Lo vi sudando en el piso, había estado practicándolo un par de veces más y vaya que yo había aprovechado eso en mi pequeña travesía en el baño.
- Bien, supongo que me ducharé y almorzaré- Dijo aun exhausto, con el sudor corriendo por su cuello.
- Bien, entonces te esperaré Sannie- Dije sonriendo, no quería que se diera cuenta que realmente me había afectado.
-¿Sannie? jaja sólo mis padres me llaman así- Dijo, y pude ver por primera vez en toda la tarde su sonrisa, maldita sea se le formaban dos hermosos hoyuelos en sus preciosos cachetitos, le daban un aspecto tan pero tan inocente.

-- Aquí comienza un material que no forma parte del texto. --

(* ===== verification/KList.v ===== *)
(** * Doubly linked lists

    include/pbos/kfxx/list.hh.  Nodes live on a heap of locations; an access
    through a null or dangling pointer is a [Fault].  Nodes come from an
    allocator ([Allocator]); the two iterator classes of the source, which
    differ only in constness, share one translation. *)

From S2P Require Import Prelude.

Module KList.

(** [List::Node] *)
Record Node (T : Type) := mkNode { prev : ptr; next : ptr; data : T }.
Arguments mkNode {T}.
Arguments prev {T}.
Arguments next {T}.
Arguments data {T}.

(** The allocators, on a state of their own: [alloc] and [release] of the
    allocator at an address *)
Class Allocator (A : Type) := {
  alloc : loc -> A -> ptr * A;
  release : loc -> loc -> A -> A
}.

(** What they promise: addresses that are not in use *)
Class AllocatorLaws (A : Type) `{Allocator A} := {
  live : A -> gset loc;
  alloc_some al a l a' : alloc al a = (Some l, a') -> l ∉ live a /\ live a' = {[l]} ∪ live a;
  alloc_none al a a' : alloc al a = (None, a') -> live a' = live a;
  release_live al l a : live (release al l a) = live a ∖ {[l]}
}.

(** The nodes of all lists and the allocators; a [List] *)
Record heap (T A : Type) := mkHeap { nodes : gmap loc (Node T); allocs : A }.
Record list_st (T A : Type) := mkList {
  hp : heap T A;
  _first : ptr;
  _last : ptr;
  _length : Z;
  _allocator : ptr
}.
Arguments mkHeap {T A}.
Arguments nodes {T A}.
Arguments allocs {T A}.
Arguments mkList {T A}.
Arguments hp {T A}.
Arguments _first {T A}.
Arguments _last {T A}.
Arguments _length {T A}.
Arguments _allocator {T A}.

Section Ops.
Context {T A : Type} `{Allocator A}.

Abbreviation LM := (M (list_st T A)).

Definition set_hp (h : heap T A) (s : list_st T A) : list_st T A :=
  mkList h (_first s) (_last s) (_length s) (_allocator s).

Definition get_node (p : ptr) : LM (Node T) := fun s =>
  match p with
  | None => Fault
  | Some l => match nodes (hp s) !! l with Some n => Ok (n, s) | None => Fault end
  end.

Definition put_node (p : ptr) (f : Node T -> Node T) : LM unit := fun s =>
  match p with
  | None => Fault
  | Some l => match nodes (hp s) !! l with
              | Some n => Ok (tt, set_hp (mkHeap (<[l := f n]> (nodes (hp s))) (allocs (hp s))) s)
              | None => Fault
              end
  end.

Definition set_prev (q : ptr) (n : Node T) : Node T := mkNode q (next n) (data n).
Definition set_next (q : ptr) (n : Node T) : Node T := mkNode (prev n) q (data n).

Definition get_first : LM ptr := fun s => Ok (_first s, s).
Definition get_last : LM ptr := fun s => Ok (_last s, s).
Definition set_first (p : ptr) : LM unit := fun s =>
  Ok (tt, mkList (hp s) p (_last s) (_length s) (_allocator s)).
Definition set_last (p : ptr) : LM unit := fun s =>
  Ok (tt, mkList (hp s) (_first s) p (_length s) (_allocator s)).
Definition set_length (f : Z -> Z) : LM unit := fun s =>
  Ok (tt, mkList (hp s) (_first s) (_last s) (w64 (f (_length s))) (_allocator s)).

(** ** Private operations *)

Definition _alloc_node (x : T) : LM ptr := fun s =>
  match _allocator s with
  | None => Fault
  | Some al =>
      let '(p, a) := alloc al (allocs (hp s)) in
      match p with
      | None => Ok (None, set_hp (mkHeap (nodes (hp s)) a) s)
      | Some l => Ok (Some l, set_hp (mkHeap (<[l := mkNode None None x]> (nodes (hp s))) a) s)
      end
  end.

Definition _delete_node (p : ptr) : LM unit := fun s =>
  match p, _allocator s with
  | Some l, Some al =>
      match nodes (hp s) !! l with
      | Some _ => Ok (tt, set_hp (mkHeap (delete l (nodes (hp s))) (release al l (allocs (hp s)))) s)
      | None => Fault
      end
  | _, _ => Fault
  end.

Definition _prepend (dest node : ptr) : LM unit :=
  when (nonnull dest)
    (d <- get_node dest;
     when (nonnull (prev d)) (put_node (prev d) (set_next node));;
     put_node dest (set_prev node);;
     f <- get_first;
     when (ptr_eqb dest f) (set_first node));;
  put_node node (set_next dest);;
  f <- get_first;
  when (negb (nonnull f)) (set_first node);;
  l <- get_last;
  when (negb (nonnull l)) (set_last node);;
  set_length (fun n => n + 1).

Definition _append (dest node : ptr) : LM unit :=
  when (nonnull dest)
    (d <- get_node dest;
     when (nonnull (next d)) (put_node (next d) (set_prev node));;
     put_node dest (set_next node);;
     l <- get_last;
     when (ptr_eqb dest l) (set_last node));;
  put_node node (set_prev dest);;
  f <- get_first;
  when (negb (nonnull f)) (set_first node);;
  l <- get_last;
  when (negb (nonnull l)) (set_last node);;
  set_length (fun n => n + 1).

Definition _remove (dest : ptr) : LM unit :=
  kd_assert (nonnull dest);;
  f <- get_first;
  when (ptr_eqb dest f) (d <- get_node dest; set_first (next d));;
  l <- get_last;
  when (ptr_eqb dest l) (d <- get_node dest; set_last (prev d));;
  d <- get_node dest;
  when (nonnull (prev d)) (put_node (prev d) (set_next (next d)));;
  d <- get_node dest;
  when (nonnull (next d)) (put_node (next d) (set_prev (prev d)));;
  set_length (fun n => n - 1).

(** ** Public operations *)

(** The constructor, with the allocator at [al] *)
Definition empty_list (h : heap T A) (al : ptr) : list_st T A := mkList h None None 0 al.

(** The move constructor: the new list and what is left of the other *)
Definition move_construct (other : list_st T A) : list_st T A * list_st T A :=
  (other, mkList (hp other) None None 0 None).

Definition insert_front (node new_node : ptr) : LM ptr :=
  kd_assert (nonnull node);; _prepend node new_node;; ret new_node.

Definition insert_back (node new_node : ptr) : LM ptr :=
  kd_assert (nonnull node);; _append node new_node;; ret new_node.

Definition push_front_node (node : ptr) : LM unit := f <- get_first; _prepend f node.

Definition push_front (x : T) : LM ptr :=
  new_node <- _alloc_node x;
  if negb (nonnull new_node) then ret None
  else f <- get_first; _prepend f new_node;; ret new_node.

Definition push_back_node (node : ptr) : LM unit := l <- get_last; _append l node.

Definition push_back (x : T) : LM ptr :=
  new_node <- _alloc_node x;
  if negb (nonnull new_node) then ret None
  else l <- get_last; _append l new_node;; ret new_node.

Definition remove (node : ptr) : LM unit := _remove node;; _delete_node node.
Definition detach (node : ptr) : LM unit := _remove node.
Definition delete_node (node : ptr) : LM unit := _delete_node node.

Definition pop_front : LM unit := f <- get_first; remove f.
Definition pop_back : LM unit := l <- get_last; remove l.

(** [next], [prev]: [index] steps from a node *)
Fixpoint next_node (cur_node : ptr) (index : nat) : LM ptr :=
  match index with
  | O => ret cur_node
  | Datatypes.S i => kd_assert (nonnull cur_node);; n <- get_node cur_node; next_node (next n) i
  end.

Fixpoint prev_node (cur_node : ptr) (index : nat) : LM ptr :=
  match index with
  | O => ret cur_node
  | Datatypes.S i => kd_assert (nonnull cur_node);; n <- get_node cur_node; prev_node (prev n) i
  end.

Definition first_node : LM ptr := get_first.
Definition last_node : LM ptr := get_last.
Definition front : LM T := f <- get_first; n <- get_node f; ret (data n).
Definition back : LM T := l <- get_last; n <- get_node l; ret (data n).
Definition size : LM Z := fun s => Ok (_length s, s).

(** The loop of [clear] and of the destructor; every round deletes a node. *)
Definition delete_all : LM unit := fun s =>
  (loop (Datatypes.S (base.size (nodes (hp s)))) (fun i =>
     if nonnull i then n <- get_node i; _delete_node i;; ret (inl (next n)) else ret (inr tt)) (_first s)) s.

Definition clear : LM unit :=
  delete_all;; set_length (fun _ => 0);; set_first None;; set_last None.

Definition destroy : LM unit := delete_all.

(** [operator=(List &&)]: clears the list, then constructs it over the old one
    from [other], which is on the same heap and is left empty. *)
Definition move_assign (other : list_st T A) : LM (list_st T A) :=
  clear;;
  fun s => let '(this, rest) := move_construct (set_hp (hp s) other) in Ok (rest, this).

(** ** Iterators *)

Inductive IteratorDirection : Type := Forward | Reversed | Invalid.

(** [Iterator], [ConstIterator]; [list'] tells lists apart. *)
Record Iterator := mkIter { node : ptr; list' : Z; direction : IteratorDirection }.

Definition is_forward (d : IteratorDirection) : bool := match d with Forward => true | _ => false end.

Definition dir_eqb (a b : IteratorDirection) : bool :=
  match a, b with
  | Invalid, Invalid | Forward, Forward | Reversed, Reversed => true
  | _, _ => false
  end.

(** [Iterator(Iterator &&)]: the new iterator and what is left of the other *)
Definition iter_move (it : Iterator) (null_list : Z) : Iterator * Iterator :=
  (it, mkIter None null_list Invalid).

Definition iter_assign (it rhs : Iterator) : LM Iterator :=
  if negb (dir_eqb (direction it) (direction rhs)) then panic
  else ret (mkIter (node rhs) (list' rhs) (direction it)).

Definition iter_inc (it : Iterator) : LM Iterator :=
  if negb (nonnull (node it)) then panic
  else
    n <- get_node (node it);
    ret (mkIter (if is_forward (direction it) then next n else prev n) (list' it) (direction it)).

Definition iter_dec (it : Iterator) : LM Iterator :=
  n <- get_node (node it);
  let p := if is_forward (direction it) then prev n else next n in
  if negb (nonnull p) then panic else ret (mkIter p (list' it) (direction it)).

Definition iter_eq (it rhs : Iterator) : LM bool :=
  if negb (list' it =? list' rhs) then panic else ret (ptr_eqb (node it) (node rhs)).

Definition iter_ne (it rhs : Iterator) : LM bool :=
  if negb (list' it =? list' rhs) then panic else ret (negb (ptr_eqb (node it) (node rhs))).

(** The comparisons with a node compare their argument with itself. *)
Definition iter_eq_node (it : Iterator) (node : ptr) : bool := ptr_eqb node node.
Definition iter_ne_node (it : Iterator) (node : ptr) : bool := negb (ptr_eqb node node).

Definition iter_deref (it : Iterator) : LM T :=
  if negb (nonnull (node it)) then panic else n <- get_node (node it); ret (data n).

Definition begin (id : Z) : LM Iterator := f <- get_first; ret (mkIter f id Forward).
Definition end_ (id : Z) : Iterator := mkIter None id Forward.
Definition begin_reversed (id : Z) : LM Iterator := l <- get_last; ret (mkIter l id Reversed).
Definition end_reversed (id : Z) : Iterator := mkIter None id Reversed.

End Ops.

End KList.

- ¿No puedo llamarte así?- Dije algo nervioso por su respuesta.
- No, está bien. Puedes llamarme así- No pensé volver a verlo sonreír.
- Bien Sannie, ve a bañarte y vamos a comer- Dije sonriendo, vaya que me esperaba una tarde algo larga. Sobretodo si iba a estar con ese niño a mi lado.
Pese a todo, San había resultado ser un niño bastante agradable. Después de recibir muchos halagos por mi parte en torno a su rapidez para aprenderse las coreografías, empezamos a llevarnos realmente bien.
Él era bastante agradable, me sonreía de vez en cuando, esto hacía que mi corazón se arrugara por alguna razón. Pasada la tarde empecé con mi tareas de la universidad. Él me dijo que prefería hacer sus deberes en su cuarto. Así que lo dejé.